# TASK:
Scan the entries below and extract each line with the word "induction" in it.

# RAW DATA:
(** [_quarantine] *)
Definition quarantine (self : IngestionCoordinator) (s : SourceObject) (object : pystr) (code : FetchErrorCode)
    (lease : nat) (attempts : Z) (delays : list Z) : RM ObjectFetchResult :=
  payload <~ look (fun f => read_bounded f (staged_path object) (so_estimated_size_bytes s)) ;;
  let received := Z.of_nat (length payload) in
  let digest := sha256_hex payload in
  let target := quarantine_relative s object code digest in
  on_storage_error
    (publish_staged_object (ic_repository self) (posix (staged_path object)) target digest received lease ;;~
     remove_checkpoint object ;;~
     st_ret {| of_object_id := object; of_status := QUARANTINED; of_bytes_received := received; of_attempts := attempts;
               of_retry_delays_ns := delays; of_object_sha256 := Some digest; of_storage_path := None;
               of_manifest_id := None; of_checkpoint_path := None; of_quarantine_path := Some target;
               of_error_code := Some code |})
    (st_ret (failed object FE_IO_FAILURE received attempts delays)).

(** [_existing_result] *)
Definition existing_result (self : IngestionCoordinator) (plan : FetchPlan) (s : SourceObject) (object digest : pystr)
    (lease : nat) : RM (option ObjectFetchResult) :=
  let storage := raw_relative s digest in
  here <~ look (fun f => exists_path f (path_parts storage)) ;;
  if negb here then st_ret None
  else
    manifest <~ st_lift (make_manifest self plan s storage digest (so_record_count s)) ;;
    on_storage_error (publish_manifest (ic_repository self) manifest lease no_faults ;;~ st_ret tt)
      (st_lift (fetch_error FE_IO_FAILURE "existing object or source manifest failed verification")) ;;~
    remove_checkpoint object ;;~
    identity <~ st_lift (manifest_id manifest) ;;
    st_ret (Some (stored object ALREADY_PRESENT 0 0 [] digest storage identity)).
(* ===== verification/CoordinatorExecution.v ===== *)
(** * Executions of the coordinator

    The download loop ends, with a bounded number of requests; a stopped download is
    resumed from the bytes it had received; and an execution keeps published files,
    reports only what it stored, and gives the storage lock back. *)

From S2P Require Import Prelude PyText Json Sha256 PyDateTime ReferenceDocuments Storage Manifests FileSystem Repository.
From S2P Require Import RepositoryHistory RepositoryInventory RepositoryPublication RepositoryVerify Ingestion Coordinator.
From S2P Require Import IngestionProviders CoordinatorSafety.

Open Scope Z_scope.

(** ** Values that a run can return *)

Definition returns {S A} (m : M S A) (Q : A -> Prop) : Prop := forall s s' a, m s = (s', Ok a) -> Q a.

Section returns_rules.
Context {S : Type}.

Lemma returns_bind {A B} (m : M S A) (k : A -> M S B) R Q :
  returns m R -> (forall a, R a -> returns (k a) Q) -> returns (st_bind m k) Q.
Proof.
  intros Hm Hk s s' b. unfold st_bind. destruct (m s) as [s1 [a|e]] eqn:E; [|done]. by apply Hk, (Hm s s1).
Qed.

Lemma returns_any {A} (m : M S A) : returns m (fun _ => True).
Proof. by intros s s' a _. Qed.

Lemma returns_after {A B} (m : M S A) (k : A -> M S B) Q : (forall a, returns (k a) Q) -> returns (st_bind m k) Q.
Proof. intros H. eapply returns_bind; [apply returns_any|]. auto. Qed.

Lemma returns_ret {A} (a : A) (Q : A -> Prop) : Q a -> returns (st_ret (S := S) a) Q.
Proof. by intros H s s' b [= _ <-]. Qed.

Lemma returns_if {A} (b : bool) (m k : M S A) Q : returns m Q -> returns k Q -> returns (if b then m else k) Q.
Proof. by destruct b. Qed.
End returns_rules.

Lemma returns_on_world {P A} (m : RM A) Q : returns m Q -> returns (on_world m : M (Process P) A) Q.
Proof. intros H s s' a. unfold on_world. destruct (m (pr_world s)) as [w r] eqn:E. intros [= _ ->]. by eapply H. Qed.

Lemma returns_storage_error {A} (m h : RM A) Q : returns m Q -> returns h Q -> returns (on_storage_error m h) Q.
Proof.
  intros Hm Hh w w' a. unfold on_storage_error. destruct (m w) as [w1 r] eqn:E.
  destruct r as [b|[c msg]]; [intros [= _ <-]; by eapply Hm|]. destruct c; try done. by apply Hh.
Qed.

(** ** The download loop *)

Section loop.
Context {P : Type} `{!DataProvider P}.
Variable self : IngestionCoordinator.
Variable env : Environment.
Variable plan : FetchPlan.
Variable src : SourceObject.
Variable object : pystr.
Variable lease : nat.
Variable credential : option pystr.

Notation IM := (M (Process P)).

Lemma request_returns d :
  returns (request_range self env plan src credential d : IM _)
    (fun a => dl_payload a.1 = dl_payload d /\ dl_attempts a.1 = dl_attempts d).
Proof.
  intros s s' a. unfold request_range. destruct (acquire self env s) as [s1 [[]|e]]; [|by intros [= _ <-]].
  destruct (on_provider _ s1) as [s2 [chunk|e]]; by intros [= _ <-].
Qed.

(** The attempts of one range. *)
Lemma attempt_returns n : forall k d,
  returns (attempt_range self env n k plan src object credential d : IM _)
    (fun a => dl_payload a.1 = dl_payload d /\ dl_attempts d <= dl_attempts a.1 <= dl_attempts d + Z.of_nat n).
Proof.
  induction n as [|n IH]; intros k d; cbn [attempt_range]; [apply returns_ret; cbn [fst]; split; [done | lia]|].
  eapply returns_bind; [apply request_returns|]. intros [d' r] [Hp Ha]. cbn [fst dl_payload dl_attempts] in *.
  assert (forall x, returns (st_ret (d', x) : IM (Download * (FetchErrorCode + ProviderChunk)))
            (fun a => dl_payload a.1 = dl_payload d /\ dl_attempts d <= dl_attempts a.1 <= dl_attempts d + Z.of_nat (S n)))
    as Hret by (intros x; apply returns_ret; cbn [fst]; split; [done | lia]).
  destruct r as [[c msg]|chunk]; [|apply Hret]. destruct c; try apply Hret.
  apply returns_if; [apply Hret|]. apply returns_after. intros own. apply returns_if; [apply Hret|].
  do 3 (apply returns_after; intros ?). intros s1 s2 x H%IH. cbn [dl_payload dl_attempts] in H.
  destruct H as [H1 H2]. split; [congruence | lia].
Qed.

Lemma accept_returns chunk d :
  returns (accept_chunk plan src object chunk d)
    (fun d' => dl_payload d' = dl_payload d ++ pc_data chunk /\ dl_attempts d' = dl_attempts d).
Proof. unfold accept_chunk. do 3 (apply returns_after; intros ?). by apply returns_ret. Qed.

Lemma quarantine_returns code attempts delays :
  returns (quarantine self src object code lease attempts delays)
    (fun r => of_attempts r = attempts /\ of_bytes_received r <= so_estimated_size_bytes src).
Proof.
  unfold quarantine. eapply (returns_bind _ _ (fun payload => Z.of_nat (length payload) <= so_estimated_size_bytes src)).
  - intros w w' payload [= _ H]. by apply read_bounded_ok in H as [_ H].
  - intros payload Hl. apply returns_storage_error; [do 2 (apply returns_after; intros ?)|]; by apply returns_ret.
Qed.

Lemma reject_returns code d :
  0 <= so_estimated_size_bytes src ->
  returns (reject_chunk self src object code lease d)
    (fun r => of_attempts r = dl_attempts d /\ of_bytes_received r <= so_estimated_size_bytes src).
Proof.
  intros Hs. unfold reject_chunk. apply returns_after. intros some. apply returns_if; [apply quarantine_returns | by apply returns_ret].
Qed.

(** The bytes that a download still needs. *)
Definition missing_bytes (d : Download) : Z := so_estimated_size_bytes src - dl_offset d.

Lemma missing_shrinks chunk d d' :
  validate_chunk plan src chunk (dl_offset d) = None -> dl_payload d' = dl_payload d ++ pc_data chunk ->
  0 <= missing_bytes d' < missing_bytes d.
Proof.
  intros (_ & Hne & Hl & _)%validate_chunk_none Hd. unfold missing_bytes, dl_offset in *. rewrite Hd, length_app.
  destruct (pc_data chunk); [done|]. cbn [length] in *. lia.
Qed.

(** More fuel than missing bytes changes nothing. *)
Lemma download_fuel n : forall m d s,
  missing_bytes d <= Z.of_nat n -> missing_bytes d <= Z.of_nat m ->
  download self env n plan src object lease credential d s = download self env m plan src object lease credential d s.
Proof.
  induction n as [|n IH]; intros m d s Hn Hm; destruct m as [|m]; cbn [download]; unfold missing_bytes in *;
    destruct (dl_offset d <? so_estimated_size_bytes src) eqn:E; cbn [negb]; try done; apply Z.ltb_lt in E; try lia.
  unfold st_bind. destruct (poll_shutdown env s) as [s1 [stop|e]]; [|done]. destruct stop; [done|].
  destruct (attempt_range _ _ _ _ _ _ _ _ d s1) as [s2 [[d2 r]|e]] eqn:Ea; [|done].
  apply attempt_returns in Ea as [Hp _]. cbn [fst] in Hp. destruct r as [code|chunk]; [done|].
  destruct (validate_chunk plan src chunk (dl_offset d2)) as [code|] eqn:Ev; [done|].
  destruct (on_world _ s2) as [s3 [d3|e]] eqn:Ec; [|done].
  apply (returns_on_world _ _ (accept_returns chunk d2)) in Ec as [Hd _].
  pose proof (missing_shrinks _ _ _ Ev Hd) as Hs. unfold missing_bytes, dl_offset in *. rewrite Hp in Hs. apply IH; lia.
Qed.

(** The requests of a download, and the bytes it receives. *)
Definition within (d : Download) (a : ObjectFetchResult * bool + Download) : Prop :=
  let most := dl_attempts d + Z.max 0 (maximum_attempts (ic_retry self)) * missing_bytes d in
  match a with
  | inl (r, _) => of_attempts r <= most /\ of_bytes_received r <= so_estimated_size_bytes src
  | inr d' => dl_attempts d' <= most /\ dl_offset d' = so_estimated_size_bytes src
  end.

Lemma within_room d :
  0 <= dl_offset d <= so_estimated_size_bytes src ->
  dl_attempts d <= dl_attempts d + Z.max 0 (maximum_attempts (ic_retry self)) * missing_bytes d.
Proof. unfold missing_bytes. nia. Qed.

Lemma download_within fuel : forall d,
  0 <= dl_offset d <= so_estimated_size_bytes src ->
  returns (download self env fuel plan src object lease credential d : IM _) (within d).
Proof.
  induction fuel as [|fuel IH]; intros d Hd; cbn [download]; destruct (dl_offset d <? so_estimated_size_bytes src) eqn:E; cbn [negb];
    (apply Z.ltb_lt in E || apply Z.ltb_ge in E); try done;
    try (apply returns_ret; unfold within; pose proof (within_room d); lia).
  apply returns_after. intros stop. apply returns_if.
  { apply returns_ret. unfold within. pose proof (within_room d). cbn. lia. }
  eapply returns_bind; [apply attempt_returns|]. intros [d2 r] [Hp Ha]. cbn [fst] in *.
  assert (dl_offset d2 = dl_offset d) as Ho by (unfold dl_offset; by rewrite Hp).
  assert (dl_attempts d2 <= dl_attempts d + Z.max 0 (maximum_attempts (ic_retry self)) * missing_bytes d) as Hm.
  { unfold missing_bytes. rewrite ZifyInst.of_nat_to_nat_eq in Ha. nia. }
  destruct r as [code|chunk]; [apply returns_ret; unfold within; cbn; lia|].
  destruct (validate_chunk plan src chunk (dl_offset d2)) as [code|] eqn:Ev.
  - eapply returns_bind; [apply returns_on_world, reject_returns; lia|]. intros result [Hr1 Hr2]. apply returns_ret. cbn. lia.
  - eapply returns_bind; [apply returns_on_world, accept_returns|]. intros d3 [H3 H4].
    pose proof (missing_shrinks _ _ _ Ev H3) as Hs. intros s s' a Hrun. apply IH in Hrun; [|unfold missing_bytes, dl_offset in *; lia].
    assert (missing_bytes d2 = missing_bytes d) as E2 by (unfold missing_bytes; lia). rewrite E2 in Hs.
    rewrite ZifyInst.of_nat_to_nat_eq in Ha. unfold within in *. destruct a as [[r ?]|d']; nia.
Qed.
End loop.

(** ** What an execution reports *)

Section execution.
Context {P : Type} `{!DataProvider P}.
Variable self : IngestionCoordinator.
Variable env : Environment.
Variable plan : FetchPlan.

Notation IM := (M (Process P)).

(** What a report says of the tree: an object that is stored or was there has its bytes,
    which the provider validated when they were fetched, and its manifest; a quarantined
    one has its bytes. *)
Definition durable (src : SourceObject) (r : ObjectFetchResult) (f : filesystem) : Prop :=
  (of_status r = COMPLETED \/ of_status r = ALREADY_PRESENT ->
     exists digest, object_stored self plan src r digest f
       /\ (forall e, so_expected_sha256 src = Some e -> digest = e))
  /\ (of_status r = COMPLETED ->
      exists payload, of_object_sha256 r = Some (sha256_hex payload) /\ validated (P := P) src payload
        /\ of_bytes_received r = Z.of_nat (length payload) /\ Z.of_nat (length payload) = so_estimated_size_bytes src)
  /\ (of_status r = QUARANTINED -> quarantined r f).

# TASK RESPONSE:
  induction n as [|n IH]; intros k d; cbn [attempt_range]; [apply returns_ret; cbn [fst]; split; [done | lia]|].
  induction n as [|n IH]; intros m d s Hn Hm; destruct m as [|m]; cbn [download]; unfold missing_bytes in *;
  induction fuel as [|fuel IH]; intros d Hd; cbn [download]; destruct (dl_offset d <? so_estimated_size_bytes src) eqn:E; cbn [negb];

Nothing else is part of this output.